◆ Description of the task ◆
Down to the last line, restate the listing below exactly.

◆ Data section ◆
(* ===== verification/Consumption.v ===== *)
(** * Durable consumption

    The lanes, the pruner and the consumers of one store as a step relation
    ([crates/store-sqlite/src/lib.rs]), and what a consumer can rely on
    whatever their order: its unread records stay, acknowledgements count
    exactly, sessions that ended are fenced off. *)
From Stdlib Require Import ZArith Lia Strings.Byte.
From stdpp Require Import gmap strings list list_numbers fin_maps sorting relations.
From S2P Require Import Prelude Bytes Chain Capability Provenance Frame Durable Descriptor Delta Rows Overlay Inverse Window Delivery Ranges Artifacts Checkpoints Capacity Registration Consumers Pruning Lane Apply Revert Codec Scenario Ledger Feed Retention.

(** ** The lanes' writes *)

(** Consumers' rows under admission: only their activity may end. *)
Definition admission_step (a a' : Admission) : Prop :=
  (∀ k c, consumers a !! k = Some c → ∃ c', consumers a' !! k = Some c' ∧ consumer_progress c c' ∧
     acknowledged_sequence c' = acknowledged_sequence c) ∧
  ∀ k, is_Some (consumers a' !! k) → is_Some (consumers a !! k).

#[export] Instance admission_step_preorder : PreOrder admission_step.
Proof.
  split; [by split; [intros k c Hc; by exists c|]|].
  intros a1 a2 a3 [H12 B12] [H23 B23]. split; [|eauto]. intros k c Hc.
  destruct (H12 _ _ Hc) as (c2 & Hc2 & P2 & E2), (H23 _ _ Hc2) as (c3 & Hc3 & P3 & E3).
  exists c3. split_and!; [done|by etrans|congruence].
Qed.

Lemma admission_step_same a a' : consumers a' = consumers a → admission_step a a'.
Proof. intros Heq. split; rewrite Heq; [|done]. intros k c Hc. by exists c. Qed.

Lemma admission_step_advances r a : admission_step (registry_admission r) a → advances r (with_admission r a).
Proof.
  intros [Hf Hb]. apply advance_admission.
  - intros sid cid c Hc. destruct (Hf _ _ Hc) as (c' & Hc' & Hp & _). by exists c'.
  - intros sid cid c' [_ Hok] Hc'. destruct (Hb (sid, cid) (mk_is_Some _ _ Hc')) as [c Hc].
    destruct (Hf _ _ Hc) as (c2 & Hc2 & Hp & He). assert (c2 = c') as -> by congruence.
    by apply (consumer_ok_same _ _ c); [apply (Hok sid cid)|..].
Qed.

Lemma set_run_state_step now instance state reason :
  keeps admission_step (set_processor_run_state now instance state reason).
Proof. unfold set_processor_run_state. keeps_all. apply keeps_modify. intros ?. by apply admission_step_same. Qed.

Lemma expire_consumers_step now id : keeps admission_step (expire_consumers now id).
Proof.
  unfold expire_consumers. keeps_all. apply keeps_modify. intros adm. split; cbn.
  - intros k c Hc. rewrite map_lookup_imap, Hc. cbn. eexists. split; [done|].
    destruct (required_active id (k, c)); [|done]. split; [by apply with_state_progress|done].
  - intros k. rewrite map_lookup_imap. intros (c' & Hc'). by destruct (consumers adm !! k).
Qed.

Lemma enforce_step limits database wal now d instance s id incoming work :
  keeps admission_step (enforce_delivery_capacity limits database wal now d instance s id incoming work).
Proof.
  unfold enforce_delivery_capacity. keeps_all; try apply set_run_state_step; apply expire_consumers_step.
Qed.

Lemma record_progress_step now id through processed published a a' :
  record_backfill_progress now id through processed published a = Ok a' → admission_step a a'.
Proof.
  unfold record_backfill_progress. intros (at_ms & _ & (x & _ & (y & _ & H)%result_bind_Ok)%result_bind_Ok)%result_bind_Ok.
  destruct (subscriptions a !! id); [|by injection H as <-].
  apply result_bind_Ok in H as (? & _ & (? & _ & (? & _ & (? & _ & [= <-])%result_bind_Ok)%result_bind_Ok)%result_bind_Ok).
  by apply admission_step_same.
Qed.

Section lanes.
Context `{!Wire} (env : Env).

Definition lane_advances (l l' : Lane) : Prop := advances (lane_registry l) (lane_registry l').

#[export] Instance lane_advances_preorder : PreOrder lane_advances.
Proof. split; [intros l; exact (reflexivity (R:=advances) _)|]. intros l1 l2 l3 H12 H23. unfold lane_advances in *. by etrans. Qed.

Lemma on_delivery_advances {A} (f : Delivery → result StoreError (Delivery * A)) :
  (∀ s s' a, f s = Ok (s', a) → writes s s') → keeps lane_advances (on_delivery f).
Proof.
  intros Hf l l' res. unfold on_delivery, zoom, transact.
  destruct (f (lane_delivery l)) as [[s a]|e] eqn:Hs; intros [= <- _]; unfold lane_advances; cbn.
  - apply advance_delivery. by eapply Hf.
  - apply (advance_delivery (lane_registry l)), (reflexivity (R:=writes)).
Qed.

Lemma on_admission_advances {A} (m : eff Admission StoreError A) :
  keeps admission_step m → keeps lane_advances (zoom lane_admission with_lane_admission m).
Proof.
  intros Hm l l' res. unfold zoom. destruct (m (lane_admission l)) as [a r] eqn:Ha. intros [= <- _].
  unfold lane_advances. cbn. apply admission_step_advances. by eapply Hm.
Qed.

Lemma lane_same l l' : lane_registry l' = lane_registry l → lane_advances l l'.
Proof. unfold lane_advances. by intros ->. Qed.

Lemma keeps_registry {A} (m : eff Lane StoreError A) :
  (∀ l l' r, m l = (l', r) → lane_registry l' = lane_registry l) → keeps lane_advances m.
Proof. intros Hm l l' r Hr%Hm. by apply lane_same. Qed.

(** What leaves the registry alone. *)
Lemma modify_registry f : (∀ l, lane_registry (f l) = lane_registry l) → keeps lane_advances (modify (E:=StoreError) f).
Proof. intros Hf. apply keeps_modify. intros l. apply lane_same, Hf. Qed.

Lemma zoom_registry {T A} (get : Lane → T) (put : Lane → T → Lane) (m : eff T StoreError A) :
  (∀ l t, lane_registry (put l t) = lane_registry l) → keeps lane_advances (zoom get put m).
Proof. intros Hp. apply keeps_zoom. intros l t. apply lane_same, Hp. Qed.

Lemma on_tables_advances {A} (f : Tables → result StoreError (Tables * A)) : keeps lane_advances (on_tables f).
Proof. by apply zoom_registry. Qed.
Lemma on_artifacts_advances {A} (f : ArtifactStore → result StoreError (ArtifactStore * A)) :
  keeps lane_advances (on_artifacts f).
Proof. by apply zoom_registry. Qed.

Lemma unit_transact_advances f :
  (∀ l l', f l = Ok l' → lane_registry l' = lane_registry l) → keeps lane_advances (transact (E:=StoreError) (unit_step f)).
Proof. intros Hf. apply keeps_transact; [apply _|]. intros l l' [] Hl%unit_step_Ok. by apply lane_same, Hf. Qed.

◆ Reply ◆
(* ===== verification/Consumption.v ===== *)
(** * Durable consumption

    The lanes, the pruner and the consumers of one store as a step relation
    ([crates/store-sqlite/src/lib.rs]), and what a consumer can rely on
    whatever their order: its unread records stay, acknowledgements count
    exactly, sessions that ended are fenced off. *)
From Stdlib Require Import ZArith Lia Strings.Byte.
From stdpp Require Import gmap strings list list_numbers fin_maps sorting relations.
From S2P Require Import Prelude Bytes Chain Capability Provenance Frame Durable Descriptor Delta Rows Overlay Inverse Window Delivery Ranges Artifacts Checkpoints Capacity Registration Consumers Pruning Lane Apply Revert Codec Scenario Ledger Feed Retention.

(** ** The lanes' writes *)

(** Consumers' rows under admission: only their activity may end. *)
Definition admission_step (a a' : Admission) : Prop :=
  (∀ k c, consumers a !! k = Some c → ∃ c', consumers a' !! k = Some c' ∧ consumer_progress c c' ∧
     acknowledged_sequence c' = acknowledged_sequence c) ∧
  ∀ k, is_Some (consumers a' !! k) → is_Some (consumers a !! k).

#[export] Instance admission_step_preorder : PreOrder admission_step.
Proof.
  split; [by split; [intros k c Hc; by exists c|]|].
  intros a1 a2 a3 [H12 B12] [H23 B23]. split; [|eauto]. intros k c Hc.
  destruct (H12 _ _ Hc) as (c2 & Hc2 & P2 & E2), (H23 _ _ Hc2) as (c3 & Hc3 & P3 & E3).
  exists c3. split_and!; [done|by etrans|congruence].
Qed.

Lemma admission_step_same a a' : consumers a' = consumers a → admission_step a a'.
Proof. intros Heq. split; rewrite Heq; [|done]. intros k c Hc. by exists c. Qed.

Lemma admission_step_advances r a : admission_step (registry_admission r) a → advances r (with_admission r a).
Proof.
  intros [Hf Hb]. apply advance_admission.
  - intros sid cid c Hc. destruct (Hf _ _ Hc) as (c' & Hc' & Hp & _). by exists c'.
  - intros sid cid c' [_ Hok] Hc'. destruct (Hb (sid, cid) (mk_is_Some _ _ Hc')) as [c Hc].
    destruct (Hf _ _ Hc) as (c2 & Hc2 & Hp & He). assert (c2 = c') as -> by congruence.
    by apply (consumer_ok_same _ _ c); [apply (Hok sid cid)|..].
Qed.

Lemma set_run_state_step now instance state reason :
  keeps admission_step (set_processor_run_state now instance state reason).
Proof. unfold set_processor_run_state. keeps_all. apply keeps_modify. intros ?. by apply admission_step_same. Qed.

Lemma expire_consumers_step now id : keeps admission_step (expire_consumers now id).
Proof.
  unfold expire_consumers. keeps_all. apply keeps_modify. intros adm. split; cbn.
  - intros k c Hc. rewrite map_lookup_imap, Hc. cbn. eexists. split; [done|].
    destruct (required_active id (k, c)); [|done]. split; [by apply with_state_progress|done].
  - intros k. rewrite map_lookup_imap. intros (c' & Hc'). by destruct (consumers adm !! k).
Qed.

Lemma enforce_step limits database wal now d instance s id incoming work :
  keeps admission_step (enforce_delivery_capacity limits database wal now d instance s id incoming work).
Proof.
  unfold enforce_delivery_capacity. keeps_all; try apply set_run_state_step; apply expire_consumers_step.
Qed.

Lemma record_progress_step now id through processed published a a' :
  record_backfill_progress now id through processed published a = Ok a' → admission_step a a'.
Proof.
  unfold record_backfill_progress. intros (at_ms & _ & (x & _ & (y & _ & H)%result_bind_Ok)%result_bind_Ok)%result_bind_Ok.
  destruct (subscriptions a !! id); [|by injection H as <-].
  apply result_bind_Ok in H as (? & _ & (? & _ & (? & _ & (? & _ & [= <-])%result_bind_Ok)%result_bind_Ok)%result_bind_Ok).
  by apply admission_step_same.
Qed.

Section lanes.
Context `{!Wire} (env : Env).

Definition lane_advances (l l' : Lane) : Prop := advances (lane_registry l) (lane_registry l').

#[export] Instance lane_advances_preorder : PreOrder lane_advances.
Proof. split; [intros l; exact (reflexivity (R:=advances) _)|]. intros l1 l2 l3 H12 H23. unfold lane_advances in *. by etrans. Qed.

Lemma on_delivery_advances {A} (f : Delivery → result StoreError (Delivery * A)) :
  (∀ s s' a, f s = Ok (s', a) → writes s s') → keeps lane_advances (on_delivery f).
Proof.
  intros Hf l l' res. unfold on_delivery, zoom, transact.
  destruct (f (lane_delivery l)) as [[s a]|e] eqn:Hs; intros [= <- _]; unfold lane_advances; cbn.
  - apply advance_delivery. by eapply Hf.
  - apply (advance_delivery (lane_registry l)), (reflexivity (R:=writes)).
Qed.

Lemma on_admission_advances {A} (m : eff Admission StoreError A) :
  keeps admission_step m → keeps lane_advances (zoom lane_admission with_lane_admission m).
Proof.
  intros Hm l l' res. unfold zoom. destruct (m (lane_admission l)) as [a r] eqn:Ha. intros [= <- _].
  unfold lane_advances. cbn. apply admission_step_advances. by eapply Hm.
Qed.

Lemma lane_same l l' : lane_registry l' = lane_registry l → lane_advances l l'.
Proof. unfold lane_advances. by intros ->. Qed.

Lemma keeps_registry {A} (m : eff Lane StoreError A) :
  (∀ l l' r, m l = (l', r) → lane_registry l' = lane_registry l) → keeps lane_advances m.
Proof. intros Hm l l' r Hr%Hm. by apply lane_same. Qed.

(** What leaves the registry alone. *)
Lemma modify_registry f : (∀ l, lane_registry (f l) = lane_registry l) → keeps lane_advances (modify (E:=StoreError) f).
Proof. intros Hf. apply keeps_modify. intros l. apply lane_same, Hf. Qed.

Lemma zoom_registry {T A} (get : Lane → T) (put : Lane → T → Lane) (m : eff T StoreError A) :
  (∀ l t, lane_registry (put l t) = lane_registry l) → keeps lane_advances (zoom get put m).
Proof. intros Hp. apply keeps_zoom. intros l t. apply lane_same, Hp. Qed.

Lemma on_tables_advances {A} (f : Tables → result StoreError (Tables * A)) : keeps lane_advances (on_tables f).
Proof. by apply zoom_registry. Qed.
Lemma on_artifacts_advances {A} (f : ArtifactStore → result StoreError (ArtifactStore * A)) :
  keeps lane_advances (on_artifacts f).
Proof. by apply zoom_registry. Qed.

Lemma unit_transact_advances f :
  (∀ l l', f l = Ok l' → lane_registry l' = lane_registry l) → keeps lane_advances (transact (E:=StoreError) (unit_step f)).
Proof. intros Hf. apply keeps_transact; [apply _|]. intros l l' [] Hl%unit_step_Ok. by apply lane_same, Hf. Qed.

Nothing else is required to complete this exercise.